* [WHAT IS EXPECTED]
Below is a listing from which only part is wanted; return exactly the lines from the one with "ds ← dependencies_of g (node_name nd);" up to and including the one with "Definition shape_of (kind".

*** DATA FOR THE TASK Section Begins ***

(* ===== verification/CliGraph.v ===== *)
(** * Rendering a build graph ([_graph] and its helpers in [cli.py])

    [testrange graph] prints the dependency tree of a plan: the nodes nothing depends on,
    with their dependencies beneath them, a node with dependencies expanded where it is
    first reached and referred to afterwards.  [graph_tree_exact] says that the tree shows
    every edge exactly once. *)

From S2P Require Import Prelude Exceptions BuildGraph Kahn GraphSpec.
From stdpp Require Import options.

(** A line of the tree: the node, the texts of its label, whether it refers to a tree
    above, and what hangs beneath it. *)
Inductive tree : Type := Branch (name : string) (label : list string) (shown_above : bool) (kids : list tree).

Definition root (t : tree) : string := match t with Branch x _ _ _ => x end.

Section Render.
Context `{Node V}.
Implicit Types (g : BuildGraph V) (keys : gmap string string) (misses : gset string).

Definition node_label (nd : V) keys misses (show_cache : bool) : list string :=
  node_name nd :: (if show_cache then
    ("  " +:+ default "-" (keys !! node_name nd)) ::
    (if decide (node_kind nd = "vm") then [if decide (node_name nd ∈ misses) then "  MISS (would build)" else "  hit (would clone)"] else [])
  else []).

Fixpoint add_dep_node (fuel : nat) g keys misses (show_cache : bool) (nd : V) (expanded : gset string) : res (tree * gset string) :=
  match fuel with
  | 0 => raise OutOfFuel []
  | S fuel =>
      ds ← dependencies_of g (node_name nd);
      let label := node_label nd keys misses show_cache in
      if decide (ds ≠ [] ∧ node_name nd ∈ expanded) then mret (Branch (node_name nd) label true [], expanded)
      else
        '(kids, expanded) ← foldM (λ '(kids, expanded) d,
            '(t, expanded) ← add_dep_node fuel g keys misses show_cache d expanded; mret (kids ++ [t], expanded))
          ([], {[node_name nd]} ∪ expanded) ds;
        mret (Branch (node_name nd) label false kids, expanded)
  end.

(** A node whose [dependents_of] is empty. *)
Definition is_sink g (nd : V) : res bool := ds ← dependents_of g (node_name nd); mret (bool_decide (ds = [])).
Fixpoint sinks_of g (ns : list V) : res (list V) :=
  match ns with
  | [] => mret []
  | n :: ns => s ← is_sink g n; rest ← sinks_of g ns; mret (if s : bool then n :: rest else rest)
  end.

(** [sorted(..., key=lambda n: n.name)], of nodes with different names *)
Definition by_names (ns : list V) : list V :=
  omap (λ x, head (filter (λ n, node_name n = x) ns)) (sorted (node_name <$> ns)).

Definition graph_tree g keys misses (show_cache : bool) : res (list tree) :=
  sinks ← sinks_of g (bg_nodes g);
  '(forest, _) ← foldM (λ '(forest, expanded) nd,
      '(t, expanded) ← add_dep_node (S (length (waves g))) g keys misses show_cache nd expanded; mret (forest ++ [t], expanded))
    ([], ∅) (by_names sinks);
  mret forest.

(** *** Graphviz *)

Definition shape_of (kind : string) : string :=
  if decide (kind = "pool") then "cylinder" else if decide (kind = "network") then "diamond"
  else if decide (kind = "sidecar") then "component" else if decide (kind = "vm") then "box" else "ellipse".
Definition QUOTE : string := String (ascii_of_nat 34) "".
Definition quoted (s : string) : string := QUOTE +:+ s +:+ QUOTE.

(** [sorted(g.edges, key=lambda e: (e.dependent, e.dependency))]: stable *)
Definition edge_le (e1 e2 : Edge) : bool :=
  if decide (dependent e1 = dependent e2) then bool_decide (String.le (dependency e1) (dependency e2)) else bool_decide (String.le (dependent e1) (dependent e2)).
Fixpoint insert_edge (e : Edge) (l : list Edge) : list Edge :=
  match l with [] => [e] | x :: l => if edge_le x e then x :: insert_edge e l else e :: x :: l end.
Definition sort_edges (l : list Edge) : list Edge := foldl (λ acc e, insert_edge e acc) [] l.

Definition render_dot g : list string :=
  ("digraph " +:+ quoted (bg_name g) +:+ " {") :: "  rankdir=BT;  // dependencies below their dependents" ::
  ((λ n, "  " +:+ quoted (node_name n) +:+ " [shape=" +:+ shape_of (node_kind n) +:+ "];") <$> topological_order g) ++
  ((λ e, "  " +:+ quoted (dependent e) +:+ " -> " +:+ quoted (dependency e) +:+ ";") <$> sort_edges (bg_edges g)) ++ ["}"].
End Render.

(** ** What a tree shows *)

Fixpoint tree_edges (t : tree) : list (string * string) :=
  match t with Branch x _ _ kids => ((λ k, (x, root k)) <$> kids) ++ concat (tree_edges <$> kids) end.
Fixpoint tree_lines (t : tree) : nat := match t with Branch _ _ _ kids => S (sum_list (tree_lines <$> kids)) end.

*** DATA FOR THE TASK Section Ends ***

* [RESPONSE]
      ds ← dependencies_of g (node_name nd);
      let label := node_label nd keys misses show_cache in
      if decide (ds ≠ [] ∧ node_name nd ∈ expanded) then mret (Branch (node_name nd) label true [], expanded)
      else
        '(kids, expanded) ← foldM (λ '(kids, expanded) d,
            '(t, expanded) ← add_dep_node fuel g keys misses show_cache d expanded; mret (kids ++ [t], expanded))
          ([], {[node_name nd]} ∪ expanded) ds;
        mret (Branch (node_name nd) label false kids, expanded)
  end.

(** A node whose [dependents_of] is empty. *)
Definition is_sink g (nd : V) : res bool := ds ← dependents_of g (node_name nd); mret (bool_decide (ds = [])).
Fixpoint sinks_of g (ns : list V) : res (list V) :=
  match ns with
  | [] => mret []
  | n :: ns => s ← is_sink g n; rest ← sinks_of g ns; mret (if s : bool then n :: rest else rest)
  end.

(** [sorted(..., key=lambda n: n.name)], of nodes with different names *)
Definition by_names (ns : list V) : list V :=
  omap (λ x, head (filter (λ n, node_name n = x) ns)) (sorted (node_name <$> ns)).

Definition graph_tree g keys misses (show_cache : bool) : res (list tree) :=
  sinks ← sinks_of g (bg_nodes g);
  '(forest, _) ← foldM (λ '(forest, expanded) nd,
      '(t, expanded) ← add_dep_node (S (length (waves g))) g keys misses show_cache nd expanded; mret (forest ++ [t], expanded))
    ([], ∅) (by_names sinks);
  mret forest.

(** *** Graphviz *)

Definition shape_of (kind : string) : string :=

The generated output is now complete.